Tuesday, March 22, 2011 - 2:01:25 AM - Atif Shehzad Back To Top (13267)

@Erasmus. The "step duration" field is displayed without any conversion/formating. BOL gives its description as "Elapsed time in the execution of the job or step in HHMMSS format". And it is of integer data type. So in your case 130 is actually 1 minute 30 seconds. For example if you execute following code in any job step

WAITFOR DELAY '00:01:30'
select 'ok'

 

the resultatnt step duration would be 130 i.e. 1 minute and thirty seconds.

Thanks


Monday, March 21, 2011 - 5:06:06 AM - Elmo Erasmus Back To Top (13258)

I really like this tip. Just a question. The "StepDuration" field - it seems in my query it does not actually give the seconds that the step took. For example 130 is actually 1:30 or 1 minute 30 seconds. How can we get query to display 90?

StepDuration] Duration in seconds that a step took to complete

Thursday, October 22, 2009 - 2:35:25 AM - @tif Back To Top (4276)

 @okiftequar. Are u asking about assoiated failure message that we can see in windows event viewer? 

 

 


Thursday, October 22, 2009 - 2:19:31 AM - wwphx Back To Top (4275)

[quote user="okiftequar"]

Upto normal point of view its very nice. But i am facing a problem. I want to view Warning Jobs Messages also in the same query.

So how i can view the warnings jobs in sql server 2005 by sql query. I am getting the messages of failure and success but how i can get the job warnings by sql query. Pls its urgent.[/quote]

I'm sorry, M.I., I don't quite follow what you're asking for.  Maybe it's just that it's late and my brain is slow, but are you asking for SQL Agent warnings?  Those are the only warnings that I can think of off-hand.  As far as I can recall, SQL is pretty much binary: it succeeds or fails, no success but with warnings.


Wednesday, October 21, 2009 - 10:03:43 AM - okiftequar Back To Top (4272)

Upto normal point of view its very nice. But i am facing a problem. I want to view Warning Jobs Messages also in the same query.

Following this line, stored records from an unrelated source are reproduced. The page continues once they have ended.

(** * MCP Navigator (Go): protocol client, transports and discovery

    A shallow embedding of the protocol client ([pkg/client]), of the
    [Close] paths of the three transports ([pkg/transport]) and of the
    discovery engine ([pkg/discovery]), with the properties of the design
    document stated over it.

    Conventions.
    - Go's [int64] and [int] are [Z] with the 64-bit two's complement
      wrap-around written out ([wrap64]).
    - Go's [string] is a byte string: [String.string].
    - Go's [interface{}] is the tagged union [value].
    - Go's [error] is the inductive [error]; [nil] is [None].
    - What lies outside the program (the transport behind the
      [Transport] interface, the clock behind a [context.Context], the
      operating system, the host that is probed, [encoding/json]) is an
      interface whose methods take the state of the outside before the
      call and return the state after it.  The theorems hold for every
      implementation; [Mock] gives one on which the functions run.
    - A loop that waits on the outside takes a number of turns, [fuel];
      a call that has not returned within it ends as [Blocked].  The
      [Receive] of a transport may not return, and answers [None] then;
      the other methods of the outside are taken to return.
    - The mutex of each struct is not modelled: every function below is
      one sequential call, executed from entry to return.
    - Calls to the logger have no effect on the modelled state and are
      left out. *)

From Stdlib Require Import ZArith List String Ascii Bool Lia QArith Qround.
From Stdlib Require Import Floats.SpecFloat Sorting.Sorted FinFun.
Import ListNotations.

Set Warnings "-register-all".

Local Open Scope string_scope.
Local Open Scope list_scope.
Local Open Scope Z_scope.

(** ** Machine integers *)

Definition min_int64 : Z := - 2 ^ 63.
Definition max_int64 : Z := 2 ^ 63 - 1.
Definition max_uint64 : Z := 2 ^ 64 - 1.

Definition in_int64 (z : Z) : bool := (min_int64 <=? z) && (z <=? max_int64).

So how i can view the warnings jobs in sql server 2005 by sql query. I am getting the messages of failure and success but how i can get the job warnings by sql query. Pls its urgent.

 Thanks in advance...

   M.I.


Friday, May 29, 2009 - 10:49:34 AM - wwphx Back To Top (3479)

 Nice little query and tip, Atif.  I'm quite fond of working with system tables and views to extract information like this, and I ALWAYS change the number of rows stored for job history, typically to 9999.  Obviously for comparison purposes you'd need to archive this information in order to see jobs or steps that are suddenly taking longer to execute. If you did archive this information, you might consider keeping the date/time fields as integers to save a bit of space, I've seen performance-gathering databases get obnoxiously huge.